··· MATERIAL SUPPLIED ···
(** In a capacity map built by [build_capacity_map], a date listed in
    [excluded_dates] has zero total and zero available minutes, and
    [can_fit_session] refuses it every session of positive length. *)
Theorem excluded_date_no_capacity (av : DailyAvailability.t) (pr : StudyPreferences.t)
    (start_date end_date : date) (cm : gmap Z DayCapacity.t) (d : date) (cap : DayCapacity.t) :
  CapacityPlanner.build_capacity_map av pr start_date end_date = Ok cm ->
  In d (DailyAvailability.excluded_dates av) ->
  cm !! d = Some cap ->
  DayCapacity.total_minutes cap = 0 /\ DayCapacity.available_minutes cap = 0
  /\ forall m subj top ms, 0 < m -> DayCapacity.can_fit_session cap m subj top ms = false.
Proof.
  intros Hb Hin Hl. rewrite (build_capacity_map_lookup _ _ _ _ _ _ _ Hb Hl).
  assert (He : DailyAvailability.get_hours_for_date av d = 0%Q).
  { unfold DailyAvailability.get_hours_for_date.
    replace (existsb (Z.eqb d) (DailyAvailability.excluded_dates av)) with true; [reflexivity|].
    symmetry. apply existsb_exists. exists d. split; [exact Hin | apply Z.eqb_refl]. }
  unfold CapacityPlanner.day_capacity. rewrite He.
  change (hours_to_minutes 0) with 0. rewrite py_int_of_zero_times.
  cbn [DayCapacity.total_minutes DayCapacity.available_minutes].
  split; [reflexivity | split; [reflexivity|]].
  intros m subj top ms Hm. unfold DayCapacity.can_fit_session.
  cbn [DayCapacity.available_minutes]. replace (0 - 0 <? m) with true; [reflexivity|].
  symmetry. apply Z.ltb_lt. lia.
Qed.
(** * cfm_helpers: the storage-transparent resource layer, embedded in Rocq

    A shallow embedding of [cfm_helpers.py]: the line-oriented
    configuration parser, the credential resolution of [S3Initializer],
    the writers [S3Writer] and [CsvWriter], the header-aware [CsvReader]
    and the catalog count of [FileManager].

    Conventions of the embedding.
    - A Python [str] is a [string]; its characters are read as code points
      below 256.
    - A call either returns, terminates the process ([exit]) or raises; the
      three are the constructors of [outcome].  Text printed on standard
      output is not part of the model.
    - A Python [float] is a binary64 number, with the primitive addition
      and multiplication; the conversion [float(s)] of a string is a
      parameter of the functions that use it.
    - The local file system is a finite map from a path to the text of the
      regular file stored there (the text [read] would return, newlines
      already translated to LF).  Directories are not part of the model. *)

From Stdlib Require Import ZArith Ascii String List Bool Lia.
From Stdlib Require Import Floats.PrimFloat.
From Stdlib Require Import DecimalString.
From stdpp Require Import base option list gmap strings fin_maps.

Local Open Scope string_scope.
Local Open Scope Z_scope.

(** ** Python strings *)

Module PyStr.

Definition LF : ascii := ascii_of_nat 10.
···
*REQUIRED WORK*:
Your response must contain all of the records, copied exactly.

*SOLUTION TO THIS EXERCISE*:
(** In a capacity map built by [build_capacity_map], a date listed in
    [excluded_dates] has zero total and zero available minutes, and
    [can_fit_session] refuses it every session of positive length. *)
Theorem excluded_date_no_capacity (av : DailyAvailability.t) (pr : StudyPreferences.t)
    (start_date end_date : date) (cm : gmap Z DayCapacity.t) (d : date) (cap : DayCapacity.t) :
  CapacityPlanner.build_capacity_map av pr start_date end_date = Ok cm ->
  In d (DailyAvailability.excluded_dates av) ->
  cm !! d = Some cap ->
  DayCapacity.total_minutes cap = 0 /\ DayCapacity.available_minutes cap = 0
  /\ forall m subj top ms, 0 < m -> DayCapacity.can_fit_session cap m subj top ms = false.
Proof.
  intros Hb Hin Hl. rewrite (build_capacity_map_lookup _ _ _ _ _ _ _ Hb Hl).
  assert (He : DailyAvailability.get_hours_for_date av d = 0%Q).
  { unfold DailyAvailability.get_hours_for_date.
    replace (existsb (Z.eqb d) (DailyAvailability.excluded_dates av)) with true; [reflexivity|].
    symmetry. apply existsb_exists. exists d. split; [exact Hin | apply Z.eqb_refl]. }
  unfold CapacityPlanner.day_capacity. rewrite He.
  change (hours_to_minutes 0) with 0. rewrite py_int_of_zero_times.
  cbn [DayCapacity.total_minutes DayCapacity.available_minutes].
  split; [reflexivity | split; [reflexivity|]].
  intros m subj top ms Hm. unfold DayCapacity.can_fit_session.
  cbn [DayCapacity.available_minutes]. replace (0 - 0 <? m) with true; [reflexivity|].
  symmetry. apply Z.ltb_lt. lia.
Qed.
(** * cfm_helpers: the storage-transparent resource layer, embedded in Rocq

    A shallow embedding of [cfm_helpers.py]: the line-oriented
    configuration parser, the credential resolution of [S3Initializer],
    the writers [S3Writer] and [CsvWriter], the header-aware [CsvReader]
    and the catalog count of [FileManager].

    Conventions of the embedding.
    - A Python [str] is a [string]; its characters are read as code points
      below 256.
    - A call either returns, terminates the process ([exit]) or raises; the
      three are the constructors of [outcome].  Text printed on standard
      output is not part of the model.
    - A Python [float] is a binary64 number, with the primitive addition
      and multiplication; the conversion [float(s)] of a string is a
      parameter of the functions that use it.
    - The local file system is a finite map from a path to the text of the
      regular file stored there (the text [read] would return, newlines
      already translated to LF).  Directories are not part of the model. *)

From Stdlib Require Import ZArith Ascii String List Bool Lia.
From Stdlib Require Import Floats.PrimFloat.
From Stdlib Require Import DecimalString.
From stdpp Require Import base option list gmap strings fin_maps.

Local Open Scope string_scope.
Local Open Scope Z_scope.

(** ** Python strings *)

Module PyStr.

Definition LF : ascii := ascii_of_nat 10.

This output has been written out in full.